Start of Block

(** * Text patcher scripts: [fix_syntax_errors.py] and [fix_all_glossary.py]

    Both scripts read one file as text, run [re.sub] over its content with a
    fixed list of (pattern, replacement) pairs, and write the result back.

    The development has three layers:
    - [Re]: the part of Python's [re] module the scripts call: the pattern
      and replacement-template parsers, the backtracking matcher, [search]
      and [sub];
    - [Io]: the text files the scripts open, as a state and error monad;
    - the two scripts, and [patch], the same code with the path and the rule
      list taken as parameters.

    Modelling conventions.
    - A Python [str] is a list of Unicode code points ([text]).
    - A file is represented by the characters its bytes decode to; a file
      whose bytes do not decode is a file without text.  [f.read()]
      translates the newlines ([universal_newlines]); [f.write(s)] stores
      the characters of [s] as they are.
    - [flags=re.MULTILINE] only changes the meaning of the anchors [^] and
      [$].  No pattern of either script has an anchor, and patterns with
      anchors are outside the fragment modelled here (they are reported as
      [OutOfModel], never given a made-up meaning). *)

From Stdlib Require Import NArith List String Ascii Bool Lia Arith.
From stdpp Require Import gmap strings.
Import ListNotations.

(** ** Text *)

Definition char := N.
Definition text := list char.

Definition ord (a : ascii) : char := N_of_ascii a.

(** The text of a string literal of the source (all of them are ASCII). *)
Definition py (s : string) : text := map ord (list_ascii_of_string s).

Definition newline : char := 10%N.
Definition carriage_return : char := 13%N.
Definition dquote : char := 34%N.

(** ** Outcomes of a computation that may raise *)

Inductive exn :=
| FileNotFoundError
| PermissionError
| UnicodeDecodeError
| PatternError.

Inductive result (A : Type) :=
| Return (a : A)
| Raise (e : exn)
| OutOfModel.
Arguments Return {A} a.
Arguments Raise {A} e.
Arguments OutOfModel {A}.

Definition rbind {A B} (x : result A) (f : A -> result B) : result B :=
  match x with
  | Return a => f a
  | Raise e => Raise e
  | OutOfModel => OutOfModel
  end.

Module Re.

Open Scope N_scope.

(** *** Patterns *)

Inductive category := CatSpace | CatNotSpace.

Inductive set_item :=
| SLiteral (c : char)
| SRange (lo hi : char)
| SCategory (cat : category).

Inductive regex :=
| Eps
| Lit (c : char)
| Dot
| CSet (negate : bool) (items : list set_item)
| Cat (r1 r2 : regex)
| Alt (r1 r2 : regex)
| Star (r : regex)
| Plus (r : regex)
| Opt (r : regex)
| Group (n : nat) (r : regex).

(** [str.isspace] on one code point, which is what [\s] tests in a [str]
    pattern. *)
Definition isspace (c : char) : bool :=
  ((9 <=? c) && (c <=? 13)) || ((28 <=? c) && (c <=? 32))
  || (c =? 133) || (c =? 160) || (c =? 5760)
  || ((8192 <=? c) && (c <=? 8202))
  || (c =? 8232) || (c =? 8233) || (c =? 8239) || (c =? 8287) || (c =? 12288).

Definition in_category (cat : category) (c : char) : bool :=
  match cat with
  | CatSpace => isspace c
  | CatNotSpace => negb (isspace c)
  end.

Definition in_item (c : char) (i : set_item) : bool :=
  match i with
  | SLiteral x => c =? x
  | SRange lo hi => (lo <=? c) && (c <=? hi)
  | SCategory cat => in_category cat c
  end.

Definition in_set (negate : bool) (items : list set_item) (c : char) : bool :=
  xorb negate (existsb (in_item c) items).

(** Can the pattern match the empty text?  *)
Fixpoint nullable (r : regex) : bool :=
  match r with
  | Eps => true
  | Lit _ | Dot | CSet _ _ => false
  | Cat r1 r2 => nullable r1 && nullable r2
  | Alt r1 r2 => nullable r1 || nullable r2
  | Star _ | Opt _ => true
  | Plus r1 => nullable r1
  | Group _ r1 => nullable r1
  end.

Definition is_repeat (r : regex) : bool :=
  match r with
  | Star _ | Plus _ | Opt _ => true
  | _ => false
  end.

(** *** The pattern parser ([sre_parse]), on the fragment modelled

    [Raise PatternError] is returned where [sre_parse] raises [re.error];
    [OutOfModel] is returned for syntax that is valid or version dependent
    but outside the fragment: anchors, [{m,n}], lazy and possessive
    repeats, [(?...)] groups, back-references, the escapes [\d \w \b \x]
    and the like, and repeats of a subpattern that can match the empty
    text. *)

Definition is_digit (c : char) : bool := (48 <=? c) && (c <=? 57).
Definition is_ascii_letter (c : char) : bool :=
  ((65 <=? c) && (c <=? 90)) || ((97 <=? c) && (c <=? 122)).

(** The escapes that stand for one character, in patterns and templates. *)
Definition escape_char (c : char) : option char :=
  match c with
  | 97 (* a *) => Some 7
  | 102 (* f *) => Some 12
  | 110 (* n *) => Some 10
  | 114 (* r *) => Some 13
  | 116 (* t *) => Some 9
  | 118 (* v *) => Some 11
  | 92 (* \ *) => Some 92
  | _ => None
  end.

(** [\c] outside a character set. *)
Definition escape (c : char) : result regex :=
  match c with
  | 115 (* s *) => Return (CSet false [SCategory CatSpace])
  | 83 (* S *) => Return (CSet false [SCategory CatNotSpace])
  | _ =>
      match escape_char c with
      | Some x => Return (Lit x)
      | None =>
          if is_digit c || is_ascii_letter c then OutOfModel
          else Return (Lit c)
      end
  end.

(** [\c] inside a character set. *)
Definition class_escape (c : char) : result set_item :=
  match c with
  | 115 (* s *) => Return (SCategory CatSpace)
  | 83 (* S *) => Return (SCategory CatNotSpace)
  | 98 (* b *) => Return (SLiteral 8)
  | _ =>
      match escape_char c with
      | Some x => Return (SLiteral x)
      | None =>
          if is_digit c || is_ascii_letter c then OutOfModel
          else Return (SLiteral c)
      end
  end.

(** One member of a set, not looking at a following [-]: the item and the
    rest of the pattern. *)
Definition set_member (c : char) (s : text) : result (set_item * text) :=
  match c with
  | 92 (* \ *) =>
      match s with
      | [] => Raise PatternError
      | e :: s' => rbind (class_escape e) (fun i => Return (i, s'))
      end
  | _ => Return (SLiteral c, s)
  end.

(** The members of a set after [[] or [[^], up to the closing bracket. *)
Fixpoint parse_set (fuel : nat) (acc : list set_item) (s : text)
  : result (list set_item * text) :=
  match fuel with
  | O => OutOfModel
  | S fuel' =>
      match s with
      | [] => Raise PatternError
      | c :: s1 =>
          if (c =? 93 (* ] *)) && negb (match acc with [] => true | _ => false end)
          then Return (rev acc, s1)
          else
            rbind (set_member c s1) (fun '(code1, s2) =>
              match s2 with
              | 45 (* - *) :: s3 =>
                  match s3 with
                  | [] => Raise PatternError
                  | 93 (* ] *) :: s4 =>
                      Return (rev (SLiteral 45 :: code1 :: acc), s4)
                  | d :: s4 =>
                      rbind (set_member d s4) (fun '(code2, s5) =>
                        match code1, code2 with
                        | SLiteral lo, SLiteral hi =>
                            if hi <? lo then Raise PatternError
                            else parse_set fuel' (SRange lo hi :: acc) s5
                        | _, _ => Raise PatternError
                        end)
                  end
              | _ => parse_set fuel' (code1 :: acc) s2
              end)
      end
  end.

Fixpoint seq_of (items : list regex) : regex :=
  match items with
  | [] => Eps
  | [r] => r
  | r :: rest => Cat r (seq_of rest)
  end.

Definition apply_repeat (c : char) (item : regex) : regex :=
  match c with
  | 42 (* * *) => Star item
  | 43 (* + *) => Plus item
  | _ (* ? *) => Opt item
  end.

(** [parse_alt] is [_parse_sub], the alternatives of one nesting level;
    [parse_seq] is [_parse], the items of one alternative, accumulated in
    reverse.  [g] is the number of groups opened so far. *)
Fixpoint parse_alt (fuel : nat) (g : nat) (s : text) {struct fuel}
  : result (regex * nat * text) :=
  match fuel with
  | O => OutOfModel
  | S fuel' =>
      rbind (parse_seq fuel' g [] s) (fun '(items, g1, s1) =>
        let r := seq_of (rev items) in
        match s1 with
        | 124 (* | *) :: s2 =>
            rbind (parse_alt fuel' g1 s2) (fun '(r2, g2, s3) =>
              Return (Alt r r2, g2, s3))
        | _ => Return (r, g1, s1)
        end)
  end
with parse_seq (fuel : nat) (g : nat) (acc : list regex) (s : text) {struct fuel}
  : result (list regex * nat * text) :=
  match fuel with
  | O => OutOfModel
  | S fuel' =>
      match s with
      | [] => Return (acc, g, [])
      | c :: s1 =>
          match c with
          | 124 (* | *) | 41 (* ) *) => Return (acc, g, s)
          | 92 (* \ *) =>
              match s1 with
              | [] => Raise PatternError
              | e :: s2 =>
                  rbind (escape e) (fun r => parse_seq fuel' g (r :: acc) s2)
              end
          | 91 (* [ *) =>
              let '(negate, s2) :=
                match s1 with
                | 94 (* ^ *) :: s2 => (true, s2)
                | _ => (false, s1)
                end in
              rbind (parse_set (S (length s2)) [] s2) (fun '(items, s3) =>
                parse_seq fuel' g (CSet negate items :: acc) s3)
          | 42 (* * *) | 43 (* + *) | 63 (* ? *) =>
              match acc with
              | [] => Raise PatternError
              | item :: acc' =>
                  if is_repeat item then Raise PatternError
                  else
                    match s1 with
                    | 63 (* ? *) :: _ | 43 (* + *) :: _ => OutOfModel
                    | _ =>
                        if nullable item then OutOfModel
                        else parse_seq fuel' g (apply_repeat c item :: acc') s1
                    end
              end
          | 123 (* { *) => OutOfModel
          | 46 (* . *) => parse_seq fuel' g (Dot :: acc) s1
          | 40 (* ( *) =>
              match s1 with
              | 63 (* ? *) :: _ => OutOfModel
              | _ =>
                  rbind (parse_alt fuel' (S g) s1) (fun '(r, g1, s2) =>
                    match s2 with
                    | 41 (* ) *) :: s3 =>
                        parse_seq fuel' g1 (Group (S g) r :: acc) s3
                    | _ => Raise PatternError
                    end)
              end
          | 94 (* ^ *) | 36 (* $ *) => OutOfModel
          | _ => parse_seq fuel' g (Lit c :: acc) s1
          end
      end
  end.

End of Block

**Exercise aim**
Determine the number of lines in the data that include the string "rest". Only that number belongs in the answer.

**Exercise response**
2